全社員に与えられる、上司との「1 on 1」

樋口:
 その他に、例えばキャリア形成の点で、貴社を象徴するような取り組みをされていれば教えてください。

有賀:
 ボトムアップで提案された3つのキャリア形成プログラムが当社らしいですね。いずれも現場の社員からの提案に、経営陣が賛同し、予算をつけたというものです。
 1つ目が「エバンジェリスト・プログラム」です。これはいくつかの看板テクノロジーに対し、それぞれを知り尽くしたテクノロジストを育成し、ブランディングしようというものです。グローバルでは”ムーンショット”というサーバーや”オートノミー”というソフトウェアに対し、それぞれに技術者が紐付けられています。これを日本でもやろういう取り組みですね。
 2つ目に「OneHPEアーキテクト・プログラム」があります。エバンジェリストが縦に深いテクノロジストを養成する考え方であるのに対し、数多くのテクノロジーを網羅的に把握し、お客様のCIOのカウンターパートを担当できる人材を育てようというのがこのプログラムになります。
 最後の3つ目は、「輝き(次世代マネージャー育成支援プログラム)」です。これはマネージャになる一歩手前の社員を対象に、いざマネージャになった時に即戦力として活躍してもらうためのプログラムです。
(参考:人材育成プログラム│日本ヒューレット・パッカード

 今まで色々な会社を経験なさったと思うのですけれども、そのようなボトムアップで何かが実現した事例はありましたか。
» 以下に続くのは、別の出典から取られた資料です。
(** * Dialogue engine: lexer, parser, compiler, bytecode encoder and VM

    A shallow embedding of the TypeScript sources ([lexer.ts], [parser.ts],
    [compiler.ts], [bytecode.ts], [vm.ts]) and the properties of the
    specification that were checked against it.

    Conventions.
    - A JavaScript string is a [string]: a sequence of code units, here the
      8-bit ones.
    - A byte buffer ([ArrayBuffer], [Uint8Array], [DataView]) is a
      [list byte]; reads outside of the buffer raise [RangeError].
    - A JavaScript array keeps its order: the last element of [stack] is
      the top of the value stack.
    - Code that throws returns [Throw] with the state as the exception
      left it. *)

From Stdlib Require Import ZArith List Ascii String Lia Bool.
From Stdlib.Strings Require Import Byte.
From stdpp Require Import base option list gmap strings.

Local Open Scope Z_scope.

(** ** bytecode.ts *)

Module Bytecode.

(** The [type] tags of [IROp]. *)
Inductive IROpType :=
| ReadStr | SetCharacter | ShowDialogue | EvaluateScript | Concatenate
| ReadVariable | SetVariableName | Jump | EndOfScript | SetVariable
| Prompt | MoveRegReg | SubRegReg | PickOption.

Definition IROpType_eqb (a b : IROpType) : bool :=
  match a, b with
  | ReadStr, ReadStr | SetCharacter, SetCharacter
  | ShowDialogue, ShowDialogue | EvaluateScript, EvaluateScript
  | Concatenate, Concatenate | ReadVariable, ReadVariable
  | SetVariableName, SetVariableName | Jump, Jump
  | EndOfScript, EndOfScript | SetVariable, SetVariable
  | Prompt, Prompt | MoveRegReg, MoveRegReg | SubRegReg, SubRegReg
  | PickOption, PickOption => true
  | _, _ => false
  end.
Lemma invRes_with_fres (u : Uniforms) (f : R) :
  invRes (Inputs.with_fres u f) = invRes u.
Proof. unfold invRes. fres_irrelevant. Qed.
#[local] Hint Rewrite invRes_with_fres : fres_irrel.

Lemma hs_with_fres (u : Uniforms) (f : R) :
  hs (Inputs.with_fres u f) = hs u.
Proof. unfold hs. fres_irrelevant. Qed.
#[local] Hint Rewrite hs_with_fres : fres_irrel.

Lemma cr_with_fres (u : Uniforms) (f : R) :
  cr (Inputs.with_fres u f) = cr u.
Proof. unfold cr. fres_irrelevant. Qed.
#[local] Hint Rewrite cr_with_fres : fres_irrel.

Lemma p_with_fres (u : Uniforms) (f : R) (v_uv : vec2) :
  p (Inputs.with_fres u f) v_uv = p u v_uv.
Proof. unfold p. fres_irrelevant. Qed.
#[local] Hint Rewrite p_with_fres : fres_irrel.

Lemma d_with_fres (u : Uniforms) (f : R) (v_uv : vec2) :
  d (Inputs.with_fres u f) v_uv = d u v_uv.
Proof. unfold d. fres_irrelevant. Qed.
#[local] Hint Rewrite d_with_fres : fres_irrel.

Lemma edge_with_fres (u : Uniforms) (f : R) (v_uv : vec2) :
  edge (Inputs.with_fres u f) v_uv = edge u v_uv.
Proof. unfold edge. fres_irrelevant. Qed.
#[local] Hint Rewrite edge_with_fres : fres_irrel.

Lemma invHs2_with_fres (u : Uniforms) (f : R) :
  invHs2 (Inputs.with_fres u f) = invHs2 u.
Proof. unfold invHs2. fres_irrelevant. Qed.
#[local] Hint Rewrite invHs2_with_fres : fres_irrel.

Lemma q_with_fres (u : Uniforms) (f : R) (v_uv : vec2) :
  q (Inputs.with_fres u f) v_uv = q u v_uv.
Proof. unfold q. fres_irrelevant. Qed.
#[local] Hint Rewrite q_with_fres : fres_irrel.

Lemma ax_with_fres (u : Uniforms) (f : R) (v_uv : vec2) :
  ax (Inputs.with_fres u f) v_uv = ax u v_uv.
Proof. unfold ax. fres_irrelevant. Qed.
#[local] Hint Rewrite ax_with_fres : fres_irrel.

Lemma ay_with_fres (u : Uniforms) (f : R) (v_uv : vec2) :
  ay (Inputs.with_fres u f) v_uv = ay u v_uv.
Proof. unfold ay. fres_irrelevant. Qed.
#[local] Hint Rewrite ay_with_fres : fres_irrel.

Lemma t_with_fres (u : Uniforms) (f : R) (v_uv : vec2) :
  t (Inputs.with_fres u f) v_uv = t u v_uv.
Proof. unfold t. fres_irrelevant. Qed.
#[local] Hint Rewrite t_with_fres : fres_irrel.

Lemma om_with_fres (u : Uniforms) (f : R) (v_uv : vec2) :
  om (Inputs.with_fres u f) v_uv = om u v_uv.
Proof. unfold om. fres_irrelevant. Qed.
#[local] Hint Rewrite om_with_fres : fres_irrel.

Lemma om2_with_fres (u : Uniforms) (f : R) (v_uv : vec2) :
  om2 (Inputs.with_fres u f) v_uv = om2 u v_uv.
Proof. unfold om2. fres_irrelevant. Qed.
#[local] Hint Rewrite om2_with_fres : fres_irrel.

Lemma om4_with_fres (u : Uniforms) (f : R) (v_uv : vec2) :
  om4 (Inputs.with_fres u f) v_uv = om4 u v_uv.
Proof. unfold om4. fres_irrelevant. Qed.
#[local] Hint Rewrite om4_with_fres : fres_irrel.

Lemma base_with_fres (u : Uniforms) (f : R) (v_uv : vec2) :
  base (Inputs.with_fres u f) v_uv = base u v_uv.
Proof. unfold base. fres_irrelevant. Qed.
#[local] Hint Rewrite base_with_fres : fres_irrel.

Lemma sqrtBase_with_fres (u : Uniforms) (f : R) (v_uv : vec2) :
  sqrtBase (Inputs.with_fres u f) v_uv = sqrtBase u v_uv.
Proof. unfold sqrtBase. fres_irrelevant. Qed.
#[local] Hint Rewrite sqrtBase_with_fres : fres_irrel.

Lemma ht_with_fres (u : Uniforms) (f : R) (v_uv : vec2) :
  ht (Inputs.with_fres u f) v_uv = ht u v_uv.
Proof. unfold ht. fres_irrelevant. Qed.
#[local] Hint Rewrite ht_with_fres : fres_irrel.

Lemma hpD_with_fres (u : Uniforms) (f : R) (v_uv : vec2) :
  hpD (Inputs.with_fres u f) v_uv = hpD u v_uv.
Proof. unfold hpD. fres_irrelevant. Qed.
#[local] Hint Rewrite hpD_with_fres : fres_irrel.

Lemma hp_with_fres (u : Uniforms) (f : R) (v_uv : vec2) :
  hp (Inputs.with_fres u f) v_uv = hp u v_uv.
Proof. unfold hp. fres_irrelevant. Qed.
#[local] Hint Rewrite hp_with_fres : fres_irrel.

Lemma hGrad_with_fres (u : Uniforms) (f : R) (v_uv : vec2) :
  hGrad (Inputs.with_fres u f) v_uv = hGrad u v_uv.
Proof. unfold hGrad. fres_irrelevant. Qed.
#[local] Hint Rewrite hGrad_with_fres : fres_irrel.

Lemma slope_with_fres (u : Uniforms) (f : R) (v_uv : vec2) :
  slope (Inputs.with_fres u f) v_uv = slope u v_uv.
Proof. unfold slope. fres_irrelevant. Qed.
#[local] Hint Rewrite slope_with_fres : fres_irrel.

Lemma N_with_fres (u : Uniforms) (f : R) (v_uv : vec2) :
  N (Inputs.with_fres u f) v_uv = N u v_uv.
Proof. unfold N. fres_irrelevant. Qed.
#[local] Hint Rewrite N_with_fres : fres_irrel.

Lemma scaleInv_with_fres (u : Uniforms) (f : R) :
  scaleInv (Inputs.with_fres u f) = scaleInv u.
Proof. unfold scaleInv. fres_irrelevant. Qed.
#[local] Hint Rewrite scaleInv_with_fres : fres_irrel.

Lemma rG_with_fres (u : Uniforms) (f : R) (v_uv : vec2) :
  rG (Inputs.with_fres u f) v_uv = rG u v_uv.
Proof. unfold rG. fres_irrelevant. Qed.
#[local] Hint Rewrite rG_with_fres : fres_irrel.
(** C6: a GET request for the status path is dispatched to [GetStatus],
    which on an untouched response writes status 200 and the document
    {"MetricsService":"STARTED","Implementation-Version":"0.21.0",
    "MohawkVersion":"0.22.1","MohawkBackend":"<name>"} on one line,
    followed by a newline, where <name> is the [Name()] of the storage
    that [Serve] selected. Without the gzip stages this is also the
    answer of the whole server. In the statement [q] is the double quote
    and [n] the newline. *)
Theorem C6_status_document :
  forall (env : Api.Env) (cfg : Api.Config) (es : list Api.Event) (srv : Api.Server),
    Api.Serve env cfg = (es, Some srv) ->
    let q := String "034"%char EmptyString in
    let n := String "010"%char EmptyString in
    let document (name : string) :=
      "{" +:+ q +:+ "MetricsService" +:+ q +:+ ":" +:+ q +:+ "STARTED" +:+ q
          +:+ "," +:+ q +:+ "Implementation-Version" +:+ q +:+ ":"
          +:+ q +:+ "0.21.0" +:+ q
          +:+ "," +:+ q +:+ "MohawkVersion" +:+ q +:+ ":" +:+ q +:+ "0.22.1" +:+ q
          +:+ "," +:+ q +:+ "MohawkBackend" +:+ q +:+ ":" +:+ q +:+ name +:+ q
          +:+ "}" +:+ n in
    exists db : Api.Backend,
      Api.selectBackend (Api.storage cfg) = Some db /\
      (forall (r : Request) (argv : gmap string string) (s : World),
          fresh s ->
          status (resp (Api.GetStatus (Api.Name env db) r argv s)) = 200 /\
          body (resp (Api.GetStatus (Api.Name env db) r argv s))
            = document (Api.Name env db)) /\
      (forall (rs : list Router.Router) (r : Request) (s : World),
          Api.routers env (Api.Name env db)
                      (Api.mkHandler (Api.verbose cfg) db) = Some rs ->
          Method r = "GET" -> URLPath r = "/hawkular/metrics/status" ->
          Api.core env (Api.media cfg) rs r s
            = Api.GetStatus (Api.Name env db) r ∅ s) /\
      (Api.gzip cfg = false ->
       forall (r : Request) (s : World),
          Method r = "GET" -> URLPath r = "/hawkular/metrics/status" ->
          fresh s ->
          status (resp (Api.SrvHandler srv r s)) = 200 /\
          body (resp (Api.SrvHandler srv r s)) = document (Api.Name env db)).
Proof.
  intros env cfg es srv HS q n document.
  destruct (Serve_running env cfg es srv HS) as (db & opts & Hdb & _ & Hsrv).
  exists db. split; [exact Hdb |].
  split; [intros r argv s F; exact (GetStatus_spelled _ r argv s F) |].
  split.
  - intros rs r s Hrs Hm Hp. rewrite routers_built in Hrs.
    injection Hrs as <-. apply core_status; assumption.
  - intros Hgz r s Hm Hp F.
    rewrite (Hsrv _ _ (routers_built env _ _) (decorators_built env _ _)), Hgz.
    assert (G : forall s', fresh s' ->
                status (resp (Api.core env (Api.media cfg)
                   (Api.chain env (Api.Name env db) (Api.mkHandler (Api.verbose cfg) db))
                   r s')) = 200 /\
                body (resp (Api.core env (Api.media cfg)
                   (Api.chain env (Api.Name env db) (Api.mkHandler (Api.verbose cfg) db))
                   r s'))
                  = document (Api.Name env db)).
    { intros s' F'. rewrite (core_status env _ _ _ r s' Hm Hp).
      exact (GetStatus_spelled _ r ∅ s' F'). }
    destruct (negb (String.eqb (Api.token cfg) EmptyString));
      unfold Middleware.Append; cbn [fold_right foldr app];
      unfold Middleware.LoggingDecorator, Middleware.DefaultHeadersDecorator;
      [rewrite (authOf_status _ _ _ _ Hp) |];
      apply G, fresh_headers, fresh_logPrintf, F.
Qed.
(** * Hotel Booking API: the request handlers of [main.py] over the schemas
      of [schemas.py], embedded as state-and-exception passing functions.

    Python values are a small inductive universe, documents are finite maps
    from keys to values, the document store is a finite map from collection
    names to document sequences, and a handler is a function from the world
    (the [db] handle and the log of store calls) to an outcome and a world.
    A [str] is a [string], one [ascii] per character, so that [len] is
    [String.length].  The database module ([db], [create_document],
    [get_documents]) is not among the sources; its three operations follow
    section 4.2 of the specification. *)

From Stdlib Require Import ZArith String Ascii List Bool Lia.
From stdpp Require Import base decidable option list strings pretty gmap fin_maps.

Open Scope string_scope.
Open Scope list_scope.
Open Scope Z_scope.

(** ** Python values *)

Module Py.

(** [datetime.date]: a calendar date.  Python builds only the dates that
    exist, with a year from 1 to 9999; the handlers pass dates on and never
    look inside one. *)
Record date := Date { year : Z; month : Z; day : Z }.

(** A naive [datetime.datetime]. *)
Record datetime := DateTime {
  on_date : date; hour : Z; minute : Z; second : Z; microsecond : Z }.

(** [bson.ObjectId]: twelve bytes, held as their 24 lower-case hex digits. *)
Record ObjectId := Oid { hex : string }.

(** A [float], held as the text [repr] prints for it (the shortest
    decimal that reads back as the same float): the handlers store and
    print floats and compute nothing with them. *)
Record float := Float { repr : string }.

Inductive value :=
| VNone
| VStr (s : string)
| VInt (n : Z)
| VFloat (x : float)
| VList (l : list string)
| VObjectId (o : ObjectId)
| VDate (d : date)
| VDateTime (t : datetime).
 全くありませんでした。この会社で初めて知った取り組みばかりです。

 なるほど。その他、他の会社にない象徴的な文化をお感じになったことはありますか。

 コミュニケーションを本当に大事にしているところですね。
 私たちにはどの組織でも定期的に「1on1」で直属マネージャと社員が話す機会があります。コミュニケーションを真面目に真摯に、大事にしているのがすごいなと思いますね。時々転職して入ってくるマネージャでそういうところを大事にしない人は、気が付くといなくなっている。何か自浄作用のようなものが働くのか、かなり強いキャラクターの企業文化なのではないかと思います。

 有賀さん自身も1on1をされるのですか。

 はい。私も、2週間に1回シンガポールにいる上司と実施しています。私に使う時間があればもっと若いスタッフと話をしてやってくれ、私のことなんかほっといてくれ、と思うことはありますが。笑
 自分がそのような思いを持っているので、部下に1on1の強要はしていません。ただ、いつでも相談がしやすい環境を作ることには配慮します。例えば、私のスケジュール表はオンライン上でオープンになっており、どのスタッフでもアポを入れられるようになっています。
話の中身は、ビジネスからプライベートまで全てです。雑談に始まって、家族のこと、日本の市場のこと、役員人事のこと、組織のモチベーションのこと、人事チームのことなど、そのときによって様々です。

 決まったフォーマットでの堅苦しいコミュニケーションではない、とういうことですね。

 そうですね。全く堅苦しいものではないです。雑談だけで終わることもあります。

 それが続いている、というのは立派な文化ですね。